ロイター通信によると、米国の提案は現在続く戦闘の停止を軸としつつ、ホルムズ海峡の通航問題やイランの核開発を含む広範な課題について段階的に協議する構想である。交渉はまず暫定的な”覚書”を結び、戦闘を停止したうえで30日間の協議期間を設け、最終的な包括合意を目指す枠組みとされる。これには制裁緩和や資金凍結の解除、海上輸送の安定化なども含まれる可能性があるという。
一方、イラン側の回答内容は公表されていないが、IRNAは「現段階の交渉は地域における戦闘行為の停止に集中すべきだとの立場を強調した」と伝えている。イランは従来から、核問題や制裁解除といった長期的課題は即時協議の対象ではないと主張しており、まずは停戦と軍事衝突の停止を優先する姿勢を示していた。

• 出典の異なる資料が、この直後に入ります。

(** * reactivepy: code-unit analysis and cell execution

    A shallow embedding of [reactivepy/code_object.py] and
    [reactivepy/execute.py].

    The two modules are thin layers over the CPython runtime: [symtable],
    [ast.parse], [compile], [exec], [hashlib.blake2b], the traceback
    renderers of IPython and the process-wide [sys] singletons.  The
    runtime services whose results the code only passes along are
    interfaces (type classes); BLAKE2b is implemented, so that identities
    can be computed; [MiniPy] at the end of the definitions implements the
    interfaces for a small fragment of Python 3.7, the interpreter
    generation the repository was written for. *)

From Stdlib Require Import ZArith String Ascii List Permutation.
From stdpp Require Import gmap strings list.
Import ListNotations.

Set Warnings "-register-all".
Open Scope string_scope.
Open Scope list_scope.

(** ** Python objects *)

(** Exception classes, with the base class of each.  [UserClass] stands
    for a class defined by a program. *)
Inductive pyclass :=
| BaseException
| Exception_
| ArithmeticError
| ZeroDivisionError
| NameError
| TypeError
| ValueError
| AttributeError
| SyntaxError
| IndentationError
| NotImplementedError
| KeyboardInterrupt
| CancelledError
| UserClass (name : string) (base : pyclass).

Global Instance pyclass_eq_dec : EqDecision pyclass.
Proof. solve_decision. Defined.

(** The method resolution order of a class: itself, then its ancestors. *)
Fixpoint mro (c : pyclass) : list pyclass :=
  match c with
  | BaseException => [BaseException]
  | Exception_ => [Exception_; BaseException]
  | ArithmeticError => [ArithmeticError; Exception_; BaseException]
  | ZeroDivisionError =>
      [ZeroDivisionError; ArithmeticError; Exception_; BaseException]
  | NameError => [NameError; Exception_; BaseException]
  | TypeError => [TypeError; Exception_; BaseException]
  | ValueError => [ValueError; Exception_; BaseException]
  | AttributeError => [AttributeError; Exception_; BaseException]
  | SyntaxError => [SyntaxError; Exception_; BaseException]
  | IndentationError =>
      [IndentationError; SyntaxError; Exception_; BaseException]
  | NotImplementedError => [NotImplementedError; Exception_; BaseException]
  | KeyboardInterrupt => [KeyboardInterrupt; BaseException]
  | CancelledError => [CancelledError; Exception_; BaseException]
  | UserClass n b => UserClass n b :: mro b
  end.

Definition issubclass (c d : pyclass) : bool := bool_decide (d ∈ mro c).

(** A raised exception: its class and [str] of it. *)
Record pyexc := PyExc { exc_type : pyclass; exc_str : string }.

Global Instance pyexc_eq_dec : EqDecision pyexc.
Proof. solve_decision. Defined.

(** [except classes as e]: the clause catches [e] when [e] is an instance
    of one of the classes. *)
Definition isinstance (e : pyexc) (classes : list pyclass) : bool :=
  existsb (issubclass (exc_type e)) classes.

(** Values bound in the namespace or handed to the display hook.
    [VObject] is any object the development does not look into. *)
Inductive value :=
| VNone
| VBool (b : bool)
| VInt (n : Z)
| VStr (s : string)
| VObject (id : nat).

Global Instance value_eq_dec : EqDecision value.
Proof. solve_decision. Defined.

(** A result or a raised exception. *)
Definition raises (A : Type) : Type := pyexc + A.

Definition bind_raises {A B} (m : raises A) (k : A → raises B) : raises B :=
  match m with
  | inl e => inl e
  | inr a => k a
  end.

(** ** The [ast] node classes the executor inspects *)

Inductive operator := Add | Sub | Mult | Div | FloorDiv.
Inductive unaryop := UAdd | USub.
Inductive expr_context := Load | Store | Del.

Inductive expr :=
| Num (n : Z)
| Name (id : string) (ctx : expr_context)
| UnaryOp (op : unaryop) (operand : expr)
| BinOp (left : expr) (op : operator) (right : expr)
| Attribute (value : expr) (attr : string) (ctx : expr_context)
| Subscript (value : expr) (index : expr) (ctx : expr_context)
| Tuple (elts : list expr) (ctx : expr_context)
| Call (func : expr) (args : list expr).

Inductive stmt :=
| Assign (targets : list expr) (value : expr)
| AugAssign (target : expr) (op : operator) (value : expr)
| AnnAssign (target : expr) (annotation : expr) (value : option expr)
| Expr (value : expr)
| Import (names : list string)
| Pass
| Return (value : option expr).

(** ** [symtable]: the scope tree of a snippet *)

(** A [symtable.Symbol], with the flags its [is_*] methods report. *)
Record Symbol := mkSymbol {
  get_name : string;
  is_referenced : bool;
  is_imported : bool;
  is_global : bool;
  is_local : bool;
  is_assigned : bool;
  is_namespace : bool
}.

(** A [symtable.SymbolTable]: [get_symbols ()] and [get_children ()]. *)
Inductive SymbolTable :=
| Table (name : string) (symbols : list Symbol) (children : list SymbolTable).

Definition get_symbols (st : SymbolTable) : list Symbol :=
  match st with Table _ syms _ => syms end.

Definition get_children (st : SymbolTable) : list SymbolTable :=
  match st with Table _ _ cs => cs end.

(** ** [hashlib.blake2b] (RFC 7693), on bytes as integers below 256 *)

Module Blake2b.
Local Open Scope Z_scope.
Local Open Scope list_scope.

Definition IV : list Z :=
  [0x6a09e667f3bcc908; 0xbb67ae8584caa73b; 0x3c6ef372fe94f82b;
   0xa54ff53a5f1d36f1; 0x510e527fade682d1; 0x9b05688c2b3e6c1f;
   0x1f83d9abfb41bd6b; 0x5be0cd19137e2179].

今回のやり取りの背景には、湾岸地域での軍事的緊張の高まりがある。ここ数週間、ホルムズ海峡周辺では米軍とイラン関連勢力の間で小規模な衝突や船舶を巡る緊張が続き、国際エネルギー輸送に深刻な影響が出ている。こうした状況の中で、外交ルートを通じた調整が進められているものの、現地では依然として不安定な情勢が続いている。
米側はイランの核開発を安全保障上の最重要課題と位置付け、核能力の制限や透明性確保を求めている。一方でイランは、主権と安全保障を理由に核開発の権利を主張し、両国の立場は大きく対立したままである。過去の協議でもこの点が最大の障害となり、今回の提案でも同様の構図が続いているとみられる。
専門家の間では、今回のイランの回答は「交渉継続」の意思を示すものではあるが、実質的な合意形成にはなお時間を要するとの見方が多い。特に、停戦の実効性やホルムズ海峡の安全確保、制裁解除の条件を巡る調整が最大の焦点となっている。
米イラン間の外交交渉は仲介国を通じて継続される見通しだが、現時点では戦闘終結への明確な道筋は示されていない。中東地域の緊張は依然として高い水準にあり、今後の交渉の進展が国際情勢に大きな影響を与える可能性がある。